Reino mendorong Jingga lebih cepat lagi. Rumah sakit swasta mewah itu mempunyai lorong panjang untuk sampai di pintu lobi dari kamar VIP perawatan Jingga.
“Nah sudah sampai, mana ranselmu aku masukin mobil.” Tangan Reino terulur, Jingga memberikan ranselnya tapi kemudian dia celingukan ke kanan dan ke kiri mencari mobil yang akan dipakai. Di depannya ada jeep mewah merk Wrangler berwarna hitam mengkilap.
Apakah itu mobil si mas tamvan bin tajir ini?
“Ayo bangun, kok malah bengong? Aku ada janji lagi setelah ini.”
“Mobilnya mana?” Tanya Jingga dengan polos.
“Mana lagi sih? Yang ada di depanmu ini dong mobilnya.

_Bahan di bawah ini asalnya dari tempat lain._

Definition getTokenizeNameInstructionAsync `{Kit} `{ProgramClientCore} (input : Async.TokenizeNameAsyncInput)
    (programAddress : option Address) : result JsError Instruction :=
  let programAddress := default SOLANS_PROGRAM_ADDRESS programAddress in
  let owner := fromSigner (Async.owner input) true in
  let nameRecord := fromAddress (Some (Async.nameRecord input)) true in
  let mint := fromSigner (Async.mint input) true in
  let tokenAccount := fromAddress (Async.tokenAccount input) true in
  let metadata := fromAddress (Async.metadata input) true in
  let masterEdition := fromAddress (Async.masterEdition input) true in
  let tokenProgram := fromAddress (Async.tokenProgram input) false in
  let associatedTokenProgram := fromAddress (Async.associatedTokenProgram input) false in
  let metadataProgram := fromAddress (Async.metadataProgram input) false in
  let systemProgram := fromAddress (Async.systemProgram input) false in
  let rent := fromAddress (Async.rent input) false in
  let args := Async.args input in
  tokenAccount ← default_value tokenAccount
      (pda ← (ownerAddress ← getAddressFromResolvedInstructionAccount (js "owner") (value owner);
         seed1 ← getAddressEncoder ownerAddress;
         seed2 ← getBytesEncoder [6; 221; 246; 225; 215; 101; 161; 147; 217; 203; 225; 70; 206; 235; 121; 172; 28; 180; 133; 237; 95; 91; 55; 145; 58; 140; 245; 133; 126; 255; 0; 169];
         mintAddress ← getAddressFromResolvedInstructionAccount (js "mint") (value mint);
         seed3 ← getAddressEncoder mintAddress;
         getProgramDerivedAddress (js "ATokenGPvbdGVxr1b2hvZbsiqW5xWH25efTNsLJA8knL") [seed1; seed2; seed3]);
       Ok (VPda pda));
  metadataProgram ← default_value metadataProgram (Ok (VAddress (js "metaqbxxUerdq28cj1RbAWkYQm3ybzjb6a8bt518x1s")));
  metadata ← default_value metadata
      (pda ← (seedProgram ← getAddressFromResolvedInstructionAccount (js "metadataProgram") (value metadataProgram);
         seedMint ← getAddressFromResolvedInstructionAccount (js "mint") (value mint);
         programAddress_ ← getAddressFromResolvedInstructionAccount (js "metadataProgram") (value metadataProgram);
         findMetadataPda {| metadataProgram := seedProgram; mint := seedMint |} (Some programAddress_));
       Ok (VPda pda));
  masterEdition ← default_value masterEdition
      (pda ← (seedProgram ← getAddressFromResolvedInstructionAccount (js "metadataProgram") (value metadataProgram);
         seedMint ← getAddressFromResolvedInstructionAccount (js "mint") (value mint);
         programAddress_ ← getAddressFromResolvedInstructionAccount (js "metadataProgram") (value metadataProgram);
         findMasterEditionPda {| metadataProgram := seedProgram; mint := seedMint |} (Some programAddress_));
       Ok (VPda pda));
  tokenProgram ← default_value tokenProgram (Ok (VAddress (js "TokenkegQfeZyiNwAJbNbGKPFXCWuBvf9Ss623VQ5DA")));
  associatedTokenProgram ← default_value associatedTokenProgram (Ok (VAddress (js "ATokenGPvbdGVxr1b2hvZbsiqW5xWH25efTNsLJA8knL")));
  systemProgram ← default_value systemProgram (Ok (VAddress (js "11111111111111111111111111111111")));
  rent ← default_value rent (Ok (VAddress (js "SysvarRent111111111111111111111111111111111")));
  let getAccountMeta := getAccountMetaFactory programAddress (js "programId") in
  owner ← getAccountMeta (js "owner") owner;
  nameRecord ← getAccountMeta (js "nameRecord") nameRecord;
  mint ← getAccountMeta (js "mint") mint;
  tokenAccount ← getAccountMeta (js "tokenAccount") tokenAccount;
  metadata ← getAccountMeta (js "metadata") metadata;
  masterEdition ← getAccountMeta (js "masterEdition") masterEdition;
  tokenProgram ← getAccountMeta (js "tokenProgram") tokenProgram;
  associatedTokenProgram ← getAccountMeta (js "associatedTokenProgram") associatedTokenProgram;
  metadataProgram ← getAccountMeta (js "metadataProgram") metadataProgram;
  systemProgram ← getAccountMeta (js "systemProgram") systemProgram;
  rent ← getAccountMeta (js "rent") rent;
  data ← TokenizeName.getTokenizeNameInstructionDataEncoder args;
  Ok {| programAddress := programAddress;
        accounts := [owner; nameRecord; mint; tokenAccount; metadata; masterEdition; tokenProgram;
          associatedTokenProgram; metadataProgram; systemProgram; rent];
        data := data |}.

Definition getTokenizeNameInstructionAsync_addresses `{Kit} (input : Async.TokenizeNameAsyncInput)
    : result JsError (list (option Address)) :=
  tokenAccount ← or_default (Async.tokenAccount input)
      (pda ← (seed1 ← getAddressEncoder (signerAddress (Async.owner input));
         seed2 ← getBytesEncoder [6; 221; 246; 225; 215; 101; 161; 147; 217; 203; 225; 70; 206; 235; 121; 172; 28; 180; 133; 237; 95; 91; 55; 145; 58; 140; 245; 133; 126; 255; 0; 169];
         seed3 ← getAddressEncoder (signerAddress (Async.mint input));
         getProgramDerivedAddress (js "ATokenGPvbdGVxr1b2hvZbsiqW5xWH25efTNsLJA8knL") [seed1; seed2; seed3]);
       Ok pda.1);
  metadataProgram ← or_default (Async.metadataProgram input) (Ok (js "metaqbxxUerdq28cj1RbAWkYQm3ybzjb6a8bt518x1s"));
  metadata ← or_default (Async.metadata input)
      (pda ← findMetadataPda {| metadataProgram := metadataProgram; mint := (signerAddress (Async.mint input)) |} (Some metadataProgram);
       Ok pda.1);
  masterEdition ← or_default (Async.masterEdition input)
      (pda ← findMasterEditionPda {| metadataProgram := metadataProgram; mint := (signerAddress (Async.mint input)) |} (Some metadataProgram);
       Ok pda.1);
  tokenProgram ← or_default (Async.tokenProgram input) (Ok (js "TokenkegQfeZyiNwAJbNbGKPFXCWuBvf9Ss623VQ5DA"));
  associatedTokenProgram ← or_default (Async.associatedTokenProgram input) (Ok (js "ATokenGPvbdGVxr1b2hvZbsiqW5xWH25efTNsLJA8knL"));
  systemProgram ← or_default (Async.systemProgram input) (Ok (js "11111111111111111111111111111111"));
  rent ← or_default (Async.rent input) (Ok (js "SysvarRent111111111111111111111111111111111"));
  Ok [Some (signerAddress (Async.owner input)); given (Some (Async.nameRecord input));
      Some (signerAddress (Async.mint input)); Some tokenAccount; Some metadata;
      Some masterEdition; Some tokenProgram; Some associatedTokenProgram;
      Some metadataProgram; Some systemProgram; Some rent].

Definition getTokenizeNameInstructionAsync_builder `{KS : KitSpec} `{PS : ProgramClientSpec} : InstructionBuilder.
Proof.
  refine {| kind := SolansInstruction.TokenizeName; Input := Async.TokenizeNameAsyncInput;
            args_of := Async.args : Async.TokenizeNameAsyncInput -> Args (instruction_codec SolansInstruction.TokenizeName);
            addresses := getTokenizeNameInstructionAsync_addresses; build := getTokenizeNameInstructionAsync |}.
  - builder_length getTokenizeNameInstructionAsync_addresses.
  - builder_refines getTokenizeNameInstructionAsync getTokenizeNameInstructionAsync_addresses.
Defined.
Definition getUpdateListingInstruction `{Kit} `{ProgramClientCore} (input : Sync.UpdateListingInput)
    (programAddress : option Address) : result JsError Instruction :=
  let programAddress := default SOLANS_PROGRAM_ADDRESS programAddress in
  let seller := fromSigner (Sync.seller input) false in
  let listing := fromAddress (Some (Sync.listing input)) true in
  let args := Sync.args input in
  let getAccountMeta := getAccountMetaFactory programAddress (js "programId") in
  seller ← getAccountMeta (js "seller") seller;
  listing ← getAccountMeta (js "listing") listing;
  data ← UpdateListing.getUpdateListingInstructionDataEncoder args;
  Ok {| programAddress := programAddress;
        accounts := [seller; listing];
        data := data |}.

Definition getUpdateListingInstruction_addresses `{Kit} (input : Sync.UpdateListingInput)
    : result JsError (list (option Address)) :=
  Ok [Some (signerAddress (Sync.seller input)); given (Some (Sync.listing input))].

Definition getUpdateListingInstruction_builder `{KS : KitSpec} `{PS : ProgramClientSpec} : InstructionBuilder.
Proof.
  refine {| kind := SolansInstruction.UpdateListing; Input := Sync.UpdateListingInput;
            args_of := Sync.args : Sync.UpdateListingInput -> Args (instruction_codec SolansInstruction.UpdateListing);
            addresses := getUpdateListingInstruction_addresses; build := getUpdateListingInstruction |}.
  - builder_length getUpdateListingInstruction_addresses.
  - builder_refines getUpdateListingInstruction getUpdateListingInstruction_addresses.
Defined.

Buruan Jingga.” Reino sudah gusar, sebenarnya dia tidak mau mengantar Jingga hingga ke kos, bisa saja dia menyuruh sopir, tapi sang mama bisa menyunatnya sekali lagi sampai habis jika dia nekat melakukan itu.
“Yang kemarin berarti beneran bukan mobil masnya dong.” Jingga meringis membayangkan betapa ringsek mobil yang mereka kendarai waktu itu.
“Iya, makanya kan aku minta kamu ikutan ganti rugi. Kok diem aja? Masuk Jingga.”
Yang ada, Jingga malah melihat ke mobil dan tanah. Mobil itu lumayan tinggi. Dengan kondisi tubuh yang belum fit seratus persen tentu butuh perjuangan untuk bisa masuk mobil jeep mewah itu.
“Ketinggian Mas. Kan badan saya masih sakit semua ini. Gendong pleaseee…” Senyum manis Jingga muncul, Reino sempat kembali terpesona walau hanya sebentar karena kemudian dia menepuk keningnya mendengar permintaan gadis di depannya ini.
“Hmm.. okay.” Tanpa aba-aba, Reino segera membopong Jingga dan diletakkan dengan hati-hati di kursi sebelah kiri.
“Kalau pakai seat belt sendiri bisa kan? Atau harus aku juga yang masangin?” Tubuh Reino sangat dekat dengan Jingga. Harum parfum maskulin mahal terhidu di hidung Jingga, membuatnya melayang dan hilang arah.
“Kamu ngapain kok malah merem melek gitu? Mikir m***m ya?” Tiba-tiba kening Jingga disentil Reino membuat gadis manis yang sedang terbang itu tiba-tiba terjatuh dari langit dengan kerasnya dan tersadar.
“Iya, iya.”
***
“Ini ke mana lagi?”
“Kan udah pakai google map Mas, masih nanya aja. Udah dibacain ama si mbaknya dengan suara merdu mendayu gitu mosok masih gak ngerti?” Jingga menjawab sewot. Dia ingin menikmati mobil jeep mewah ini, tapi terganggu oleh pertanyaan Reino.
“Ngerti kok, tapi kamu yang nebeng kok malah enak-enakan tidur gitu. Gak ikhlas aku!” Ternyata Reino tidak rela ditinggal tidur oleh penumpang di sampingnya.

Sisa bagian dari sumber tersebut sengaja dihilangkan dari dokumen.